My coffee waits, and I keep forgetting to take a drink. It’s getting cold, but I’m distracted by the vagaries of grading systems. I’m trying to understand why a student who has turned in most of her work (and it’s mostly excellent work) has a 65%.
Testing out a hunch, I go to the screen where I initially set up the assignment. I unclick one box and click another, moving the assignment from one assessment category to another one.
Her grade jumps 20 points.
I scan the other grades. A class that had 13 students with failing grades now has 4 students with failing grades. Nothing has changed about the quality or quantity of the students’ work. The only thing that changed is which weighted assessment category I sorted the assignment into when I created it.
Grading is such a con.
And now my coffee is cold.

11 responses to “Magic with Numbers: Slice of Life”
The joys of grading. I think your example shows how assigning a number grade to a student’s work makes something so cut and dried that shouldn’t be because of all of the complexities involved in assigning that number to a paper/project.

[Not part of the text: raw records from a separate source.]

(** What the scan finds at a begin tag. *)
Lemma begin_tag_pair doc prefix x rest :
  distinctSegments doc → wellPaired doc → doc = prefix ++ x :: rest →
  getDocSegmentKind (Some x) = Ok beginTags →
  ∃ e q, getEnd doc x = Ok (Some e) ∧ getPosition doc (Some e) = Ok q
         ∧ (getLength prefix, q) ∈ pairs doc.
Proof.
  intros Hnd Hwp Hdoc Hk.
  assert (x ∈ doc) as Hx by (rewrite Hdoc; apply elem_of_app; right; left).
  assert (positionOf doc (segId x) = Some (getLength prefix)) as Hpx.
  { rewrite Hdoc. apply positionOf_middle. by rewrite <- Hdoc. }
  pose proof Hwp as Hwp'. unfold wellPaired in Hwp'. rewrite Forall_forall in Hwp'.
  pose proof (Hwp' x Hx) as Hpaired. unfold pairedSegment in Hpaired. rewrite Hk in Hpaired.
  destruct (getEnd doc x) as [[e|]|] eqn:Hend; try done.
  destruct (getOppositeMarker_Some _ _ _ _ _ Hend) as (Hein & _ & _).
  destruct (positionOf_elem_of _ _ Hein) as [q Hq].
  exists e, q. split_and!; [done| |].
  - cbn [getPosition]. unfold mergeTree_getPosition. by rewrite Hq.
  - apply pairs_elem_of. by exists x, e.
Qed.

Lemma pairs_same_begin doc pb pe pe' :
  distinctSegments doc → wellPaired doc →
  (pb, pe) ∈ pairs doc → (pb, pe') ∈ pairs doc → pe = pe'.
Proof.
  intros Hnd Hwp H1 H2.
  destruct (pairs_partners _ _ _ Hnd Hwp H1)
    as (b & e & Hb & He & Hkb & Hke & Hend & Hst & Hpb & Hpe & _).
  destruct (pairs_partners _ _ _ Hnd Hwp H2)
    as (b' & e' & Hb' & He' & Hkb' & Hke' & Hend' & Hst' & Hpb' & Hpe' & _).
  assert (b = b') as <-.
  { apply (same_position doc b b' pb); try done; by apply kind_beginTags_marker. }
  rewrite Hend in Hend'. injection Hend' as <-. congruence.
Qed.

(** The segment of the scan on which a tag of a pair lies is that tag. *)
Lemma pair_end_here doc prefix x rest pb pe :
  distinctSegments doc → wellPaired doc → doc = prefix ++ x :: rest →
  (pb, pe) ∈ pairs doc →
  getLength prefix <= pe < getLength prefix + cachedLength x →
  getDocSegmentKind (Some x) = Ok endTags ∧ pe = getLength prefix.
Proof.
  intros Hnd Hwp Hdoc Hpair Hrange.
  destruct (pairs_partners _ _ _ Hnd Hwp Hpair)
    as (b & e & Hb & He & Hkb & Hke & Hend & Hst & Hpb & Hpe & _).
  pose proof (kind_endTags_marker _ Hke).
  destruct (positionOf_overlap doc prefix x rest e pe Hnd Hdoc He Hpe) as [-> ->];
    [lia|done|done].
Qed.

Lemma pair_begin_here doc prefix x rest pb pe :
  distinctSegments doc → wellPaired doc → doc = prefix ++ x :: rest →
  (pb, pe) ∈ pairs doc →
  getLength prefix <= pb < getLength prefix + cachedLength x →
  getDocSegmentKind (Some x) = Ok beginTags ∧ pb = getLength prefix.
Proof.
  intros Hnd Hwp Hdoc Hpair Hrange.
  destruct (pairs_partners _ _ _ Hnd Hwp Hpair)
    as (b & e & Hb & He & Hkb & Hke & Hend & Hst & Hpb & Hpe & _).
  pose proof (kind_beginTags_marker _ Hkb).
  destruct (positionOf_overlap doc prefix x rest b pb Hnd Hdoc Hb Hpb) as [-> ->];
    [lia|done|done].
Qed.

Lemma covered_app p ops new : covered p (ops ++ new) ↔ covered p ops ∨ covered p new.
Proof.
  unfold covered. split.
  - intros (op & [?|?]%elem_of_app & ?); [left|right]; by exists op.
  - intros [(op & ? & ?)|(op & ? & ?)]; exists op; (split; [|done]);
      apply elem_of_app; [by left|by right].
Qed.

Lemma covered_singleton p a b : covered p [RemoveRangeOp a b] ↔ a <= p < b.
Proof.
  unfold covered. split.
  - intros (op & ->%list_elem_of_singleton & ?). done.
  - intros ?. exists (RemoveRangeOp a b). split; [left|done].
Qed.

Section nested_pairs.
Variable doc : MergeTree.
Variables start end_ : Z.
Hypothesis Hdistinct : distinctSegments doc.
Hypothesis Hpaired : wellPaired doc.
Hypothesis Hnested : nested doc.

Lemma not_crossing x y : x ∈ pairs doc → y ∈ pairs doc → ¬ crossing x y.
Proof.
  intros Hx Hy. unfold nested in Hnested. rewrite Forall_forall in Hnested.
  pose proof (Hnested x Hx) as Hall. rewrite Forall_forall in Hall. by apply Hall.
Qed.

(** Going past a segment that changes nothing. *)
Lemma scanState_skip prefix x rest s ops :
  doc = prefix ++ x :: rest →
  scanState doc start end_ prefix s ops →
  (∀ y, kept doc start end_ y →
        getLength prefix <= y < getLength prefix + cachedLength x → False) →
  (∀ pb q, (pb, q) ∈ pairs doc → start <= pb < end_ →
           getLength prefix <= pb < getLength prefix + cachedLength x →
           end_ <= q → covered q ops) →
  scanState doc start end_ (prefix ++ [x]) s ops.
Proof.
  intros Hdoc ((J1a & J1b & J1c) & J2 & J4 & J5 & J6 & J7 & J8) Hkept Hbegin.
  pose proof (cachedLength_nonneg x). unfold scanState. rewrite getLength_snoc.
  split_and!; try done; [lia| |].
  - intros y Hy Hlt. destruct (decide (y < getLength prefix)); [by apply J6|].
    destruct (Hkept y Hy). lia.
  - intros pb q Hpair Hpb Hlt Hq.
    destruct (decide (pb < getLength prefix)); [by eapply J7|].
    eapply Hbegin; [done|done|lia|done].
Qed.
(** * Doctor-Connect: the API gateway, the chat page and the booking dialog

    A shallow embedding of [backend/server.js] (the Express gateway in
    front of the Python ML service), of the [Chat] page of the React
    frontend ([handleSend] and the send button), and of the
    conversation-driven booking core that the specification describes.

    JavaScript values are embedded as a small tagged union with the
    language's own truthiness, [||], property access and [ToString]; the
    handlers are written in an effect monad that records every downstream
    HTTP call and distinguishes returning, throwing and never settling. *)

From Stdlib Require Import ZArith String List Bool Ascii Lia.
From stdpp Require Import base strings gmap list pretty.
Import ListNotations.

#[local] Set Warnings "-register-all".

Local Open Scope Z_scope.
Local Open Scope string_scope.
Local Open Scope list_scope.

(* ===================================================================== *)
(** * JavaScript values *)
(* ===================================================================== *)

Module Js.

(** Numbers are restricted to the integers (no NaN, no fractions, printed
    in plain decimal); strings are sequences of code units below 256. *)
Inductive JsVal : Type :=
| VUndefined
| VNull
| VBool (b : bool)
| VNum (n : Z)
| VStr (s : string)
| VArr (items : list JsVal)
| VObj (fields : list (string * JsVal)).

I am so happy that we don’t grade children in the primary school. it takes so much pressure off the kids and teachers and allows more personal approach to learning.

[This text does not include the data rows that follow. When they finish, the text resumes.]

(** The rows that survive the seen filter: those of a capped customer
    whose neighbour is not among the customer's train articles, in the
    order of [scored]. *)
Lemma filtered_closed_form (train : list Interaction) (max_users : option nat)
    (sds : list (string * string)) (nbs : list Cooccurrence.NeighborEdge) :
  Cooccurrence.filtered (Cooccurrence.scored sds nbs) (Cooccurrence.base train max_users) =
    filter (fun sc => Cooccurrence.sc_customer_id sc ∈ Cooccurrence.users train max_users
                      /\ Cooccurrence.sc_neighbor sc ∉
                           train_items train (Cooccurrence.sc_customer_id sc))
      (Cooccurrence.scored sds nbs).
Proof.
  apply sublist_filter_eq; [| apply scored_NoDup |].
  - unfold Cooccurrence.filtered.
    etrans; [apply fmap_sublist, sublist_filter |].
    rewrite pl_join_inner_NoDup_fst.
    + apply sublist_filter.
    + rewrite cooccurrence_base_keys. apply cooccurrence_users_NoDup.
  - intros sc. unfold Cooccurrence.filtered. rewrite list_elem_of_fmap. split.
    + intros ([sc' [u seen]] & -> & Hin). simpl.
      apply list_elem_of_filter in Hin as [Hkeep Hin]. simpl in Hkeep.
      apply elem_of_pl_join_inner in Hin as (Hsc & Hb & Hk). simpl in Hk. subst u.
      rewrite cooccurrence_base_closed_form in Hb.
      apply list_elem_of_fmap in Hb as (u & [= Hu ->] & Hin).
      split; [done |]. split; [by rewrite Hu |].
      unfold Cooccurrence.not_seen in Hkeep. apply bool_decide_eq_true in Hkeep.
      intros Ha. apply Hkeep. rewrite elem_of_list_to_set, elem_of_pl_unique. by rewrite <- Hu.
    + intros (Hsc & Hu & Hnew).
      exists (sc, (Cooccurrence.sc_customer_id sc,
                   pl_unique (train_items train (Cooccurrence.sc_customer_id sc)))).
      split; [done |]. apply list_elem_of_filter. split.
      * simpl. unfold Cooccurrence.not_seen. apply bool_decide_eq_true.
        by rewrite elem_of_list_to_set, elem_of_pl_unique.
      * apply elem_of_pl_join_inner. split; [done |]. split; [|done].
        rewrite cooccurrence_base_closed_form. apply list_elem_of_fmap.
        by exists (Cooccurrence.sc_customer_id sc).
Qed.
(** * femtoWorldProducerTask: a shallow embedding of the producer and its
      selection gates

    The development follows [femtoWorldProducerTask.cxx]: the free function
    [getRowDaughters], the members [IsKaonNSigma], [getMagneticFieldTesla]
    and [processProd] of the task, and the two output cursors
    [outputCollision] and [outputParts].

    Numeric model.  [float] and [double] values, and the decimal literals
    of the source, are modelled by the rationals they denote ([Q]); the
    comparisons of the source are the exact comparisons of these rationals.
    The limits of the [Configurable<float>]s declared inside the Phi
    branch are the [float] values their literals round to.  Rounding of
    computed values and NaN are outside the model.  C [int] is 32-bit: where the
    source stores a wider value into an [int], the conversion [to_int] is
    written out; [uint8_t] casts are [to_uint8]. *)

From Stdlib Require Import ZArith QArith Qabs List Bool Lia Lqa.
Import ListNotations.

Local Open Scope Z_scope.

(** ** Machine integers *)

Definition to_int (z : Z) : Z := (z + 2147483648) mod 4294967296 - 2147483648.

Definition to_uint8 (z : Z) : Z := z mod 256.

I like how you added the detail of coffee getting cold to this slice. It punctuates this slice perfectly.
Grading headaches! Sometimes figuring out those categories can take forever.
Grading can be such a nightmare. I’m glad you caught this though!
YES! “Grading is such a con.” Grades are not an indication of learning and Alfie Kohn provides so much to support this. Many in my district are moving to ungrading and Jesse Stommel’s approach in University is proof that this can work. And besides, coffee is way more important.
I love how you begin and end this piece with your coffee.
Grading is a con of sorts. If students don’t know exactly what’s expected through rubrics and feedback it can be so elusive. The weighting of grades is tricky too. Some teachers weigh homework heavily while others put more weight on assessments. It’s a tough call. I’m glad I’m not being graded in life…
Grading is absolutely a con. I’m moving in the direction of ungrading & definitely leaving weighted categories behind. So glad you wrote this.
The weighting of categories is subjective and yes, a con. It is doubly unfair when teachers don’t care to notice, as you did, that something is amiss. Or, when a final exam in an ILA class for a ninth-grade student is weighted at 50% of the final grade and to make it worse is graded by the “inclusion” teacher who never graded anything for anyone but “his” students all year and now weighs in on final, heavily weighted papers. Sorry… I could go on and on. I used to think grades were fair. Now, I know they’re not.
When I saw your title, magic with numbers, I was expecting a totally different slice. Grading is the thorn in the teacher’s side. Just glad I’m not rolling those numbers anymore. And get a fresh, hot coffee, You deserve it!
How lucky your students are that you took the time to play with those categories. It is crazy how such a seemingly objective thing is actually incredibly subjective. The cold coffee is a great commentary on the grading system.